Which lines in the records below contain the word "unfold"? Report each of them.

Segment Start: Provided material

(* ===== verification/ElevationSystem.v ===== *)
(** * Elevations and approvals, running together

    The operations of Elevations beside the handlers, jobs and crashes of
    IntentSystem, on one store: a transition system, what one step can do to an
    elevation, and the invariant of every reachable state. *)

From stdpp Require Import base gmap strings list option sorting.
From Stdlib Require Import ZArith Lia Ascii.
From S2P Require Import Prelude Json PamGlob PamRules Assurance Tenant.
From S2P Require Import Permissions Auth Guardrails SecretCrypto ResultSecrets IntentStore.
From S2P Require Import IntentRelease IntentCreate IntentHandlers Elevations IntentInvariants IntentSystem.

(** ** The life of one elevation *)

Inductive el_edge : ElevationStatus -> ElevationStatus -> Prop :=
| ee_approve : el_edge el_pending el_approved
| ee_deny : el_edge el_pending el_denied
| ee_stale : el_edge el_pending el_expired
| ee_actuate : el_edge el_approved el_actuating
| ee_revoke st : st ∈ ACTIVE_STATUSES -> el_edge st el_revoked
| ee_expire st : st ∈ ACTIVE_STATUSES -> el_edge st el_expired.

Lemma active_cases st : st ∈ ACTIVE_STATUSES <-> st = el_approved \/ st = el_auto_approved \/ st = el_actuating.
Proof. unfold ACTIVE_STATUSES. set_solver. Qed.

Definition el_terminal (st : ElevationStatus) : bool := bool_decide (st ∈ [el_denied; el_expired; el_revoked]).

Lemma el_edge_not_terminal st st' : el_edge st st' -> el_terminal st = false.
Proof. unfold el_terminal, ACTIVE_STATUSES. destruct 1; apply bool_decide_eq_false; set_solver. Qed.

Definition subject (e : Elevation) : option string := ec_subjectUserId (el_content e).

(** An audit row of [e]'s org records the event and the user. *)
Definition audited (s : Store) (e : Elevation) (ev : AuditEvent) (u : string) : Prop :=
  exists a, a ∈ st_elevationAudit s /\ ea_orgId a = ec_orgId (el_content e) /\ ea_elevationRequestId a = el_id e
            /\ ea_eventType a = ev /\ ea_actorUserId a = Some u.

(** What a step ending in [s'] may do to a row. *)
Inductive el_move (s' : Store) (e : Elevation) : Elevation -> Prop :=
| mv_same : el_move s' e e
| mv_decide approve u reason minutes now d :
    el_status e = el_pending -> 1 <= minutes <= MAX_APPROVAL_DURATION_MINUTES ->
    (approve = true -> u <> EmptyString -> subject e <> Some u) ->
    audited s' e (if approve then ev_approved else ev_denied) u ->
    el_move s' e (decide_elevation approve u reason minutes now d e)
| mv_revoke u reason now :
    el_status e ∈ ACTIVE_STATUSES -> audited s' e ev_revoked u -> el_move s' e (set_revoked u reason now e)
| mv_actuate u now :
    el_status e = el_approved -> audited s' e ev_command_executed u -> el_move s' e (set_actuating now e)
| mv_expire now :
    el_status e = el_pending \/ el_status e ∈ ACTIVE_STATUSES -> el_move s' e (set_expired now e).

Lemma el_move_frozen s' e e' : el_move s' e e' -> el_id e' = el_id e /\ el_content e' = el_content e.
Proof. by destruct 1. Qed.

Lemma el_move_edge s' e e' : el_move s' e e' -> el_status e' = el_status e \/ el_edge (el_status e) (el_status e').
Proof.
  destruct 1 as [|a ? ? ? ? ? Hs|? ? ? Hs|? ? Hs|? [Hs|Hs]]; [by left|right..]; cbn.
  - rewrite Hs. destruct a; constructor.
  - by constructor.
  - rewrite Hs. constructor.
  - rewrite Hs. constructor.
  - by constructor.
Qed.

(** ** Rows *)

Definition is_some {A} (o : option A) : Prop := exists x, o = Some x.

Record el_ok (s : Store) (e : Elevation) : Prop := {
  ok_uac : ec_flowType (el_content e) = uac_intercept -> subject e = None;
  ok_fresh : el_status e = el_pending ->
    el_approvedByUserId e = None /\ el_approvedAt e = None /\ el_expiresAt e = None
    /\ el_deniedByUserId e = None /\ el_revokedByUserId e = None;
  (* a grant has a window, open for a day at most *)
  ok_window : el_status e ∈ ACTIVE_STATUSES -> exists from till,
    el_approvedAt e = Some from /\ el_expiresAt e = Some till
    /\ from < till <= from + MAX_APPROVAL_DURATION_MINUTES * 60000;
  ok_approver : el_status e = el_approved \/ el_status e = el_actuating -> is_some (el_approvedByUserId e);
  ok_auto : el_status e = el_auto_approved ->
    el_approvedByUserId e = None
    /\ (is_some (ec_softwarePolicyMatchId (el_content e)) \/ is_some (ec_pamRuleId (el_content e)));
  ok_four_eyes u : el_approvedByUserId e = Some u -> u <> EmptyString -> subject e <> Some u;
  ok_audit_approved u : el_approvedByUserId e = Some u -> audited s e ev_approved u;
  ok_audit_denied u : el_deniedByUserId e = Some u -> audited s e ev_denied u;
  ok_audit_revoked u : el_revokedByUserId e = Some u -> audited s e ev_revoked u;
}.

Segment End: Provided material
Segment Start: Provided material

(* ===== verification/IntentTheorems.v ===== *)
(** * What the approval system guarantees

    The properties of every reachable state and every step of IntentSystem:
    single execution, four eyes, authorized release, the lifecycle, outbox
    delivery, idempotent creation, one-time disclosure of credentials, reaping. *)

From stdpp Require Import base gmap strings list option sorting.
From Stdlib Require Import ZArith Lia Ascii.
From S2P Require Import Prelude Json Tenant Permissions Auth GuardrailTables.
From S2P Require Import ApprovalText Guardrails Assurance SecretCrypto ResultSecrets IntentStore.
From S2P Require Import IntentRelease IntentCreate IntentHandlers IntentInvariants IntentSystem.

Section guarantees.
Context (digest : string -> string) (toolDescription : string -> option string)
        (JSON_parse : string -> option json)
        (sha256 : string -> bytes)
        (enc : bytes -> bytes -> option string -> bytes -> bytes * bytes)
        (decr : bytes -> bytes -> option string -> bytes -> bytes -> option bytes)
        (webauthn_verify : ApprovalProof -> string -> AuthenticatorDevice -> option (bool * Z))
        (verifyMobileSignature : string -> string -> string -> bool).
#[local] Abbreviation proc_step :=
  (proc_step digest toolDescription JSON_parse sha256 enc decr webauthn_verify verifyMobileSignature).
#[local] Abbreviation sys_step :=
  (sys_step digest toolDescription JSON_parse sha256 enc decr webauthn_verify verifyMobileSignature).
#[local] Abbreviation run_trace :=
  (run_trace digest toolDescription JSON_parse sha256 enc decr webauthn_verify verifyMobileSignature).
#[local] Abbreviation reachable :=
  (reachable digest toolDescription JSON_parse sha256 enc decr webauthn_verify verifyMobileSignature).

Segment End: Provided material

Response to this exercise:
Proof. unfold ACTIVE_STATUSES. set_solver. Qed.
Proof. unfold el_terminal, ACTIVE_STATUSES. destruct 1; apply bool_decide_eq_false; set_solver. Qed.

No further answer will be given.